- [How to complete this task]:
Among the entries below, find the lines with "refine" and copy them.

[Start of Attachment]

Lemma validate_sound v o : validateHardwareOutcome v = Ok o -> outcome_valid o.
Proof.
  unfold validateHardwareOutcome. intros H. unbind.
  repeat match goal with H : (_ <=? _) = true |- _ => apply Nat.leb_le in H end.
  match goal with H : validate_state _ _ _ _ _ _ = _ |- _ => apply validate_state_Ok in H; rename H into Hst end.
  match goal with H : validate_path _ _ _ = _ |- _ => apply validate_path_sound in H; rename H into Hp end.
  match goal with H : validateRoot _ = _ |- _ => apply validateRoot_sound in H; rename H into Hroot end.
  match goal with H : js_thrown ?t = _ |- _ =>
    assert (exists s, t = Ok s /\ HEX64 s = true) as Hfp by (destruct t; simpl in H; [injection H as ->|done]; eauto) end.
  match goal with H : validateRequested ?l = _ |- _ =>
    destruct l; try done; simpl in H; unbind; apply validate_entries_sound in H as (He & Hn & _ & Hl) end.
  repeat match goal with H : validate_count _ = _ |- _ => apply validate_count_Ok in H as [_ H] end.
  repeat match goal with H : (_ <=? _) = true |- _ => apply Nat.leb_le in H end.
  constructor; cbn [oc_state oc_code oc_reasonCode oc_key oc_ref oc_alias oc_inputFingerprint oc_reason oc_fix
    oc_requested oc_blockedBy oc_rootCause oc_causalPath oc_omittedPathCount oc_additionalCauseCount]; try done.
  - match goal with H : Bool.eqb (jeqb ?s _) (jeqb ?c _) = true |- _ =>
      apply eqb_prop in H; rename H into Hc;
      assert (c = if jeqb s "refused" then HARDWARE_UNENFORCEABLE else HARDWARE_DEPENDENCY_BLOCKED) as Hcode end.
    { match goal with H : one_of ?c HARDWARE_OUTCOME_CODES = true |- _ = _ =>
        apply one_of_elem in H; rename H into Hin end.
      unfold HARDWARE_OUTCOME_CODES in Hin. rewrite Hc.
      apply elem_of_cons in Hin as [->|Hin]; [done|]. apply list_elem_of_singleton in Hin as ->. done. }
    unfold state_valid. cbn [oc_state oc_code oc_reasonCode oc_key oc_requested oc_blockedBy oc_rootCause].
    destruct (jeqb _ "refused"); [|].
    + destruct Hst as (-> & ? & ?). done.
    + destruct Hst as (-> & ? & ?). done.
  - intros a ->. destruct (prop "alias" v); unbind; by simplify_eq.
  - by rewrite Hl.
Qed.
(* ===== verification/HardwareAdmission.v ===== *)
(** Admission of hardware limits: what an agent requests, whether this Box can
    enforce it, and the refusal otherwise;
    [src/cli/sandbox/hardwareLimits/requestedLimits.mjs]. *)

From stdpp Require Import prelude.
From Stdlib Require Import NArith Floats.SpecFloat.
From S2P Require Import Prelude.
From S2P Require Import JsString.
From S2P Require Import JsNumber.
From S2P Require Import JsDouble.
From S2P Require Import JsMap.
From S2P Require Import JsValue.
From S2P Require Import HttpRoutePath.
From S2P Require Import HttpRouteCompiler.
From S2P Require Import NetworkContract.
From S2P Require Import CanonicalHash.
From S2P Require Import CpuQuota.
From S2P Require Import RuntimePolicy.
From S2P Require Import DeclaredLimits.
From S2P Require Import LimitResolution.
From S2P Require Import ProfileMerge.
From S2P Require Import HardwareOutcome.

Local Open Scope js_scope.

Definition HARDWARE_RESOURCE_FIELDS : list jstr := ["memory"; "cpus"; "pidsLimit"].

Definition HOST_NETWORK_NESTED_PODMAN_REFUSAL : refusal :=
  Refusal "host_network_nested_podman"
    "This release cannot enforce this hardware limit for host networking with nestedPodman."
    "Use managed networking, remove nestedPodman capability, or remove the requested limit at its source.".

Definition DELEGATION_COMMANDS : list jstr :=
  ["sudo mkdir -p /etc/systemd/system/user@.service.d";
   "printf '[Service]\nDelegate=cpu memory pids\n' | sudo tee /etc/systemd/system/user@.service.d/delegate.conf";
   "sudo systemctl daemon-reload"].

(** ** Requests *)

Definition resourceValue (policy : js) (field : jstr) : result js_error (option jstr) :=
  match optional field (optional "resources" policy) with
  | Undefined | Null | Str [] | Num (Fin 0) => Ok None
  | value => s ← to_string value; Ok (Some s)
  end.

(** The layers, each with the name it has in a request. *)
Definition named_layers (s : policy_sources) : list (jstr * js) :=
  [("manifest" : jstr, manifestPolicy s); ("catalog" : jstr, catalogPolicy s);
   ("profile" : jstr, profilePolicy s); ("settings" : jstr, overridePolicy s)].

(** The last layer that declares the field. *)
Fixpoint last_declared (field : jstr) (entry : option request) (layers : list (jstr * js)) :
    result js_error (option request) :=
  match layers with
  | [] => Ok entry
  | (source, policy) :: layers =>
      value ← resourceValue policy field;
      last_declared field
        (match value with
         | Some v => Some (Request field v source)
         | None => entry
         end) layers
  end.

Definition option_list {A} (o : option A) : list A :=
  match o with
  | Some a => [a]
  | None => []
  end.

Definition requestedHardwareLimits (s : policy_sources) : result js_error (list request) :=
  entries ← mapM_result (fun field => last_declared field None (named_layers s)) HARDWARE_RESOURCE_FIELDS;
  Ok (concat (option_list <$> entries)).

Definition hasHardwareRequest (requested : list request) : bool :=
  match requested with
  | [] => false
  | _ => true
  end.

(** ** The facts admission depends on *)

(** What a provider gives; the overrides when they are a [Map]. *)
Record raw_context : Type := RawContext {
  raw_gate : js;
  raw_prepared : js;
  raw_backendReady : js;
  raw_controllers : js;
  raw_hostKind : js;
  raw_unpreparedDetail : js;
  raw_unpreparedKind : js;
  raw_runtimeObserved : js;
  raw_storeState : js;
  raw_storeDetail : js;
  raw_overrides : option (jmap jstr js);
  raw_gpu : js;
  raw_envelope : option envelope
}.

[End of Attachment]
[Start of Attachment]

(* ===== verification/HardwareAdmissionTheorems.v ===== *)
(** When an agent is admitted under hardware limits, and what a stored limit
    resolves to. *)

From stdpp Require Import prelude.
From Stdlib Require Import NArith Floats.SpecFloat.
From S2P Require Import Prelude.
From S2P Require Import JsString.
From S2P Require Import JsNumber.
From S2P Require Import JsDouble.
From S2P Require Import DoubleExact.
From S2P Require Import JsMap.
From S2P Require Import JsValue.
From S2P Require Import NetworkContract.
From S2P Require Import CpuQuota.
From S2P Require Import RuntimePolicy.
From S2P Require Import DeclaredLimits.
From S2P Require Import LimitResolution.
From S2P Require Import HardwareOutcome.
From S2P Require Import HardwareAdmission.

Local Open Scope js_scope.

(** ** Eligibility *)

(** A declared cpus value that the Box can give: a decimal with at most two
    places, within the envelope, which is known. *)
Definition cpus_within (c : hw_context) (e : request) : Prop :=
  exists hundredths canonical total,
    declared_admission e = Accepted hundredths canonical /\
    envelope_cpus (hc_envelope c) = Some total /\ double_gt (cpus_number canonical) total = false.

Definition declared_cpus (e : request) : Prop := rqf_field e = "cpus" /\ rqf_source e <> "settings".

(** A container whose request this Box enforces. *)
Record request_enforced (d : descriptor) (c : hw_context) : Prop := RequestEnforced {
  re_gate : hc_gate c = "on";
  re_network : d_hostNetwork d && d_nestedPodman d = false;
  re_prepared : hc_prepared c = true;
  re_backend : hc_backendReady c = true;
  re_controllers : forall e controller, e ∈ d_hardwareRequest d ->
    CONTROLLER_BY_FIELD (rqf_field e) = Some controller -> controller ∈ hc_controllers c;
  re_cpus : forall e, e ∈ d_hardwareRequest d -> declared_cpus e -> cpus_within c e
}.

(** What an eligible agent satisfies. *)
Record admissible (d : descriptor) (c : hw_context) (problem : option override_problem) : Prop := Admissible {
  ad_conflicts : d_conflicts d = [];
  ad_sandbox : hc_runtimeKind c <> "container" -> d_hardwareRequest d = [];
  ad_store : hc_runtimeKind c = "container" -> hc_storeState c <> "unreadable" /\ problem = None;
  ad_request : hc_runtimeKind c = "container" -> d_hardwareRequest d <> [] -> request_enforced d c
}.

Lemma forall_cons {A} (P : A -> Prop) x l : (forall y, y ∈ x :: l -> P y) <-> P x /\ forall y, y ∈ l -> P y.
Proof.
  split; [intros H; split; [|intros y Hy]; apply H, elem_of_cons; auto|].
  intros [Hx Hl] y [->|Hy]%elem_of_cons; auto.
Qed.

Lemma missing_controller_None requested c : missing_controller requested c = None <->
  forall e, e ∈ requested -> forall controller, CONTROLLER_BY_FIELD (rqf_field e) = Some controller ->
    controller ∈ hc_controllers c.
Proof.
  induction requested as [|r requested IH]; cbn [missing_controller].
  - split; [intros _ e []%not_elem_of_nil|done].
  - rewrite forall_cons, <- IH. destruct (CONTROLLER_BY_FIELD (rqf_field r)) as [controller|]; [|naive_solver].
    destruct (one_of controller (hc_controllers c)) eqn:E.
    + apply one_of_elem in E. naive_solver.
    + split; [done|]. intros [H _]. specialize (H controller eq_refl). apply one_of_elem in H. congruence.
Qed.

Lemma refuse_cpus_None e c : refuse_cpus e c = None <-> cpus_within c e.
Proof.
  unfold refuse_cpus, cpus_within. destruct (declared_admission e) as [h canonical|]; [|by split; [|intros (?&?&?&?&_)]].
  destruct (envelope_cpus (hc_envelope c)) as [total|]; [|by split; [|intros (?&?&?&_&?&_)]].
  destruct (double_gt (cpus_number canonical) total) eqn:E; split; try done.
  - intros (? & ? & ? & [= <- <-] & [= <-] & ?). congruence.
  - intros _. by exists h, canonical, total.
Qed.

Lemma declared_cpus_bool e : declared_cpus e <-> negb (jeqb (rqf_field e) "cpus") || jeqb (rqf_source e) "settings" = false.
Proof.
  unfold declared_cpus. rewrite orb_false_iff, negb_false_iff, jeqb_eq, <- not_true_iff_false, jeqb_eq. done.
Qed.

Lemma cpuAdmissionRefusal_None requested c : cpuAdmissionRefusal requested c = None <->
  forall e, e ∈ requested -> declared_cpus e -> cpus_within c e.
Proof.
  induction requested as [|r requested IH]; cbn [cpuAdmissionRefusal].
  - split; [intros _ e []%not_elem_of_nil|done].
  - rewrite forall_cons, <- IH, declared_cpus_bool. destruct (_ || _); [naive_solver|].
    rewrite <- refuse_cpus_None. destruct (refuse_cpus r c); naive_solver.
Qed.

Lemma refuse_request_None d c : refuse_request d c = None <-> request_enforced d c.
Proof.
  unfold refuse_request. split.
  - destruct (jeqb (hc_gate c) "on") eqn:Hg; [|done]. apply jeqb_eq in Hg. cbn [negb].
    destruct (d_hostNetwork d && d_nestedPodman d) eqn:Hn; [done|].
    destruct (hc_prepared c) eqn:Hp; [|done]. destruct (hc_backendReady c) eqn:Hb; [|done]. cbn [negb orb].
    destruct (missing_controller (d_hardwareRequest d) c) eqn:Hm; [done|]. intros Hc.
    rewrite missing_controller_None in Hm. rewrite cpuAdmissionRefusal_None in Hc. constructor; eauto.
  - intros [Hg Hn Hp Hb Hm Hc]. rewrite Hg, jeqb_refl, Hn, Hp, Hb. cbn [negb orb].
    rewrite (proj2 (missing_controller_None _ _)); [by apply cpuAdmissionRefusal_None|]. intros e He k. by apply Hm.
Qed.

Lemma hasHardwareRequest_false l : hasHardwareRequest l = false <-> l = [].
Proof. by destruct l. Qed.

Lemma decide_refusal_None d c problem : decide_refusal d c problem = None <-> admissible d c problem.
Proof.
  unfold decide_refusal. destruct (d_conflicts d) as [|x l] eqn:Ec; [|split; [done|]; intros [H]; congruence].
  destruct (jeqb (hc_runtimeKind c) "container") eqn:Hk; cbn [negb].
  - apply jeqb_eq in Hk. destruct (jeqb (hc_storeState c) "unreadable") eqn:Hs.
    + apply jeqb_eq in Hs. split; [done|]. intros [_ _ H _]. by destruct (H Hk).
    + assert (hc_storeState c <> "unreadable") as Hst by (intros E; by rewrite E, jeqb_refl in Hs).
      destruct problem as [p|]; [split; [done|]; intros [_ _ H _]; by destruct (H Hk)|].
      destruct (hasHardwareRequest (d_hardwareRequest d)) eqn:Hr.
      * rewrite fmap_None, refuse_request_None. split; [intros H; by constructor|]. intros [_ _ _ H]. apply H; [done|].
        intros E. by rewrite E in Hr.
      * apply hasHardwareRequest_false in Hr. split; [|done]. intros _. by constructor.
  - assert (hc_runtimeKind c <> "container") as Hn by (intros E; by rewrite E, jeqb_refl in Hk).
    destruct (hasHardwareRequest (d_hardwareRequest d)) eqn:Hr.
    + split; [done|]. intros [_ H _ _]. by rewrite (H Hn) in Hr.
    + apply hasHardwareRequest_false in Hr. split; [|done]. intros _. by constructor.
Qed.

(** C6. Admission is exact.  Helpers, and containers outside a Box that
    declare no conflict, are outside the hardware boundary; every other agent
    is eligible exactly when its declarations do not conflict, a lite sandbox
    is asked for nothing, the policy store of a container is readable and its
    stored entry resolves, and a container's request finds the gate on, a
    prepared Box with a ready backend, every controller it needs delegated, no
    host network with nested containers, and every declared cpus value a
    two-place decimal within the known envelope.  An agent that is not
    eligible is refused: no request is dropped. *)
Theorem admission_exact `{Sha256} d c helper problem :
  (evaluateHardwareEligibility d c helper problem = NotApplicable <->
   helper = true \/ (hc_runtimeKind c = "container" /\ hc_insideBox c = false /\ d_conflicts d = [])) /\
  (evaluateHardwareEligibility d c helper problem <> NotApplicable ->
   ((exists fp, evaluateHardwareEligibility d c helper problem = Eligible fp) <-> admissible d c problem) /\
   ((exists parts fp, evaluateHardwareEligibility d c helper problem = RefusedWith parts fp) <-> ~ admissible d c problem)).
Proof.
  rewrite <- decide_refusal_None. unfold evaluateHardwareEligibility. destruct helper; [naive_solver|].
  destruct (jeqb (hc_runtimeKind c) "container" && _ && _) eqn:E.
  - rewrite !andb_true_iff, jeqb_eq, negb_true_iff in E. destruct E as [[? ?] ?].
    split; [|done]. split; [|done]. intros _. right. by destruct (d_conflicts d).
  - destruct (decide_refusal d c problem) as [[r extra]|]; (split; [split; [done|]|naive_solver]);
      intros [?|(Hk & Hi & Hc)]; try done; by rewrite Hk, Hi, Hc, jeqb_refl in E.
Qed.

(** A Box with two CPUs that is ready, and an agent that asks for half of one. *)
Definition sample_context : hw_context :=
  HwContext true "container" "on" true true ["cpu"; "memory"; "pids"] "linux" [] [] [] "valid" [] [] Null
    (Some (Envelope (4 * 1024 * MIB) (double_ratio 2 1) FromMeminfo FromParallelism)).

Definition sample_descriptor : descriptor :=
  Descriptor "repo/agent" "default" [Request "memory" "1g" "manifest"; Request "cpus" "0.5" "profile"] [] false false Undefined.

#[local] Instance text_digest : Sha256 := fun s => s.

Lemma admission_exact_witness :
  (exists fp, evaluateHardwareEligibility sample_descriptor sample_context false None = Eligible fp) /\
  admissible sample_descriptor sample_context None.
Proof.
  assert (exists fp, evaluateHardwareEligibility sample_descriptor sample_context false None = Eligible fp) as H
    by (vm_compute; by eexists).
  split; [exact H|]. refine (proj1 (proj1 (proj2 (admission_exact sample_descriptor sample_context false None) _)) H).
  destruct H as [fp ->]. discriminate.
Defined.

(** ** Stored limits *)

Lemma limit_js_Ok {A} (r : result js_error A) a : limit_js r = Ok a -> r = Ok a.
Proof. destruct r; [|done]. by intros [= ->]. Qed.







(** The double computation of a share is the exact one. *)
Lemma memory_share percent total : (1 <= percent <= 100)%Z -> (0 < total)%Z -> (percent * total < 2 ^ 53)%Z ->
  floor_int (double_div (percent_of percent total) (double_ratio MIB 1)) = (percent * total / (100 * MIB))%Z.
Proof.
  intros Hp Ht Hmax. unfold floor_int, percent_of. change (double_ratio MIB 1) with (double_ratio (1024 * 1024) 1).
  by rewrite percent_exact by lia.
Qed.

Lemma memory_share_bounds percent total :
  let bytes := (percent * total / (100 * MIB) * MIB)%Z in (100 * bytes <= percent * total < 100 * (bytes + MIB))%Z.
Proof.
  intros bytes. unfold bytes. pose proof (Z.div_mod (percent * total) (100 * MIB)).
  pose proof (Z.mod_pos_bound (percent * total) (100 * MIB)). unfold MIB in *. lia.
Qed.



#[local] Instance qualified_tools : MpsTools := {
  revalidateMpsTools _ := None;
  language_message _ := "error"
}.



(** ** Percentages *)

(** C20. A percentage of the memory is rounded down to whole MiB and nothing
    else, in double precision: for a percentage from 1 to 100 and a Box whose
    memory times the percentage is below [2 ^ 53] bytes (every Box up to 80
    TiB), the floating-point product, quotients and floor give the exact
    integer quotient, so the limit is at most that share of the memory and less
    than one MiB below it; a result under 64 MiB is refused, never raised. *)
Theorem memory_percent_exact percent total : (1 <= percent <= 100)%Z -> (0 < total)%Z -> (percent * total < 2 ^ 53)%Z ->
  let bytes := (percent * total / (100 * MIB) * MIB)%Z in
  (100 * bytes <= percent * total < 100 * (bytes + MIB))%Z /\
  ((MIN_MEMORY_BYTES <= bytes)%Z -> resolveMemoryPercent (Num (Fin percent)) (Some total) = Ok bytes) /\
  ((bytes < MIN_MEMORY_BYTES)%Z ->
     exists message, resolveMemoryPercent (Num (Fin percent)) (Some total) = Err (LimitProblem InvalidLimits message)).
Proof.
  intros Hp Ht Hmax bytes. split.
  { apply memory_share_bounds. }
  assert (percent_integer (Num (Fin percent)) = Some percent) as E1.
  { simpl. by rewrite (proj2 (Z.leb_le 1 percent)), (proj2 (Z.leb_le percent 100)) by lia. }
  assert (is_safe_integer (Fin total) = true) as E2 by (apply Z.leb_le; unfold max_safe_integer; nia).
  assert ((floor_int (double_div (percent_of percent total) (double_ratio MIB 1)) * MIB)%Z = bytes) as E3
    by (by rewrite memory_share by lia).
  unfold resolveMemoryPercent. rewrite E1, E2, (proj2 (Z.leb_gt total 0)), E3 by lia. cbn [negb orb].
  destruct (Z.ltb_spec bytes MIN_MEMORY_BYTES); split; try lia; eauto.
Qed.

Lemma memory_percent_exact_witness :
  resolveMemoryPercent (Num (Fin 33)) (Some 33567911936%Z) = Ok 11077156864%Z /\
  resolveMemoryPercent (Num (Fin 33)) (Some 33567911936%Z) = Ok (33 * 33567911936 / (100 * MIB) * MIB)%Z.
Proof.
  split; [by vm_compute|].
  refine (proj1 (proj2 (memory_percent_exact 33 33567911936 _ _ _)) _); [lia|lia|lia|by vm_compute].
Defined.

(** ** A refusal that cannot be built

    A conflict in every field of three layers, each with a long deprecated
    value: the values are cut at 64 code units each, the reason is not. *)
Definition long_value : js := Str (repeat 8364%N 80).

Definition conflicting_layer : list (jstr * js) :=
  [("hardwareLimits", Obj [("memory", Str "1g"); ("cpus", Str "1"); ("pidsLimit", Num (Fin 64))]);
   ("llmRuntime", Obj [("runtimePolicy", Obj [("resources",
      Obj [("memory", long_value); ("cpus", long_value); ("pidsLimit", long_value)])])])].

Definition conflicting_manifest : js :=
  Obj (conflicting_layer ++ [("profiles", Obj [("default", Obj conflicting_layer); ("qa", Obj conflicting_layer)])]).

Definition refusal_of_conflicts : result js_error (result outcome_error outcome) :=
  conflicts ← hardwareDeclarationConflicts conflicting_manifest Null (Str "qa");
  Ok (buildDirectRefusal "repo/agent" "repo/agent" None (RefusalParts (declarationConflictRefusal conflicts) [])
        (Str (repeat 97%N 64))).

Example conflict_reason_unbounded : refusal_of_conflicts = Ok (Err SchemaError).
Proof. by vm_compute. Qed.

[End of Attachment]
[Start of Attachment]

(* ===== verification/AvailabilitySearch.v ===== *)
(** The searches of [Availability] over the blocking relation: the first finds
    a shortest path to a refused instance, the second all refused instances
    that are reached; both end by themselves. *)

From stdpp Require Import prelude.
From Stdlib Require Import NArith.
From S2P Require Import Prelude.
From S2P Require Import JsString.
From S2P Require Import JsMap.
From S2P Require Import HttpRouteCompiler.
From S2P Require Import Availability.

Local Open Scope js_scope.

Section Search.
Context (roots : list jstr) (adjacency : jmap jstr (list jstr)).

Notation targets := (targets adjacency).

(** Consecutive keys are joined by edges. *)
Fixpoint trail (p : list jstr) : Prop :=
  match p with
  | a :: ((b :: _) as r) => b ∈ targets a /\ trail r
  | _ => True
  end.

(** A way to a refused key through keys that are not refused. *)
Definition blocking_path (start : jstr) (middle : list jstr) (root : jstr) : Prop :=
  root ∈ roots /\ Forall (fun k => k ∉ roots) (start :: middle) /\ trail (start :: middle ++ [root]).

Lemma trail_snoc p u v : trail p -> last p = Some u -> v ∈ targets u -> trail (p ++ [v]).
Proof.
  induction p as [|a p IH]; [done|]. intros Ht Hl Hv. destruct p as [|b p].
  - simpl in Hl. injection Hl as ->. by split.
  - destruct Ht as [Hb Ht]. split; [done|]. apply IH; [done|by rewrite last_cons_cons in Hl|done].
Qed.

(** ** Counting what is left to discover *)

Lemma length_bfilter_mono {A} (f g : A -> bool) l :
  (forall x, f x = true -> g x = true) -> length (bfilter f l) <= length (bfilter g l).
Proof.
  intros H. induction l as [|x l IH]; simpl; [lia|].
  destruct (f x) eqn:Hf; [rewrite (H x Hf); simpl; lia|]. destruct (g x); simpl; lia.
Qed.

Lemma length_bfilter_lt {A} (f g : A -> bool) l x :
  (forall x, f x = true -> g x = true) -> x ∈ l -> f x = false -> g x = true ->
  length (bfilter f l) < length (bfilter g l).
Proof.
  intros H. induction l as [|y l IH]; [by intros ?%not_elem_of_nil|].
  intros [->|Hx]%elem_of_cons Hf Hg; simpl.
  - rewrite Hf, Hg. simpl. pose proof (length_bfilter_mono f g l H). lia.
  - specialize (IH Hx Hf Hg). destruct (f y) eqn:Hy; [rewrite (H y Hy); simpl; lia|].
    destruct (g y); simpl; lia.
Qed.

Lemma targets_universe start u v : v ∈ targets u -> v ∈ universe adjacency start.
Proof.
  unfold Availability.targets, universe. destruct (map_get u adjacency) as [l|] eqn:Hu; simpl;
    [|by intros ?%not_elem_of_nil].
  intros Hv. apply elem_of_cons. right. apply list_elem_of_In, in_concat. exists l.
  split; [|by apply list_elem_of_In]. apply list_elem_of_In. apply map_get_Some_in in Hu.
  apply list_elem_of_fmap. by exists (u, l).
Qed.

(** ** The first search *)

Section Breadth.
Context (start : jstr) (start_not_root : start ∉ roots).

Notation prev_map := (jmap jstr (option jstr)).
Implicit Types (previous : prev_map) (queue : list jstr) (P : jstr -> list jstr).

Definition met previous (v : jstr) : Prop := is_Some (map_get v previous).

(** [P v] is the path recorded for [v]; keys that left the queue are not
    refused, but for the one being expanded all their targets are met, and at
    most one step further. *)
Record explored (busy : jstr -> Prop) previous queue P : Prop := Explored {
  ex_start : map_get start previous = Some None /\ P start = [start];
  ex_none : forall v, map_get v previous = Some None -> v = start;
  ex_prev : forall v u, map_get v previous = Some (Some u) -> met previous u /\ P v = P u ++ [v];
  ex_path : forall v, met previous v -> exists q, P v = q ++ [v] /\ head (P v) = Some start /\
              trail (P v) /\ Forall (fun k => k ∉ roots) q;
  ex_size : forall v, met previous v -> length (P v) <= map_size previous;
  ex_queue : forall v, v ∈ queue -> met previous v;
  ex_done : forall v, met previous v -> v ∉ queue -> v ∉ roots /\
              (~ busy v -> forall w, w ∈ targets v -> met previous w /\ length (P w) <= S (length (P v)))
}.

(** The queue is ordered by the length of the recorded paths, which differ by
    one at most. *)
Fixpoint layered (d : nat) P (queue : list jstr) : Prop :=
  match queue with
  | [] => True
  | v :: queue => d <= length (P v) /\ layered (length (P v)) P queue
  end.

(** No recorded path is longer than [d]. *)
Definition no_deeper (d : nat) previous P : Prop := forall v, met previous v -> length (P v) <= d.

[End of Attachment]

- [Answer below]:
  split; [exact H|]. refine (proj1 (proj1 (proj2 (admission_exact sample_descriptor sample_context false None) _)) H).
  refine (proj1 (proj2 (memory_percent_exact 33 33567911936 _ _ _)) _); [lia|lia|lia|by vm_compute].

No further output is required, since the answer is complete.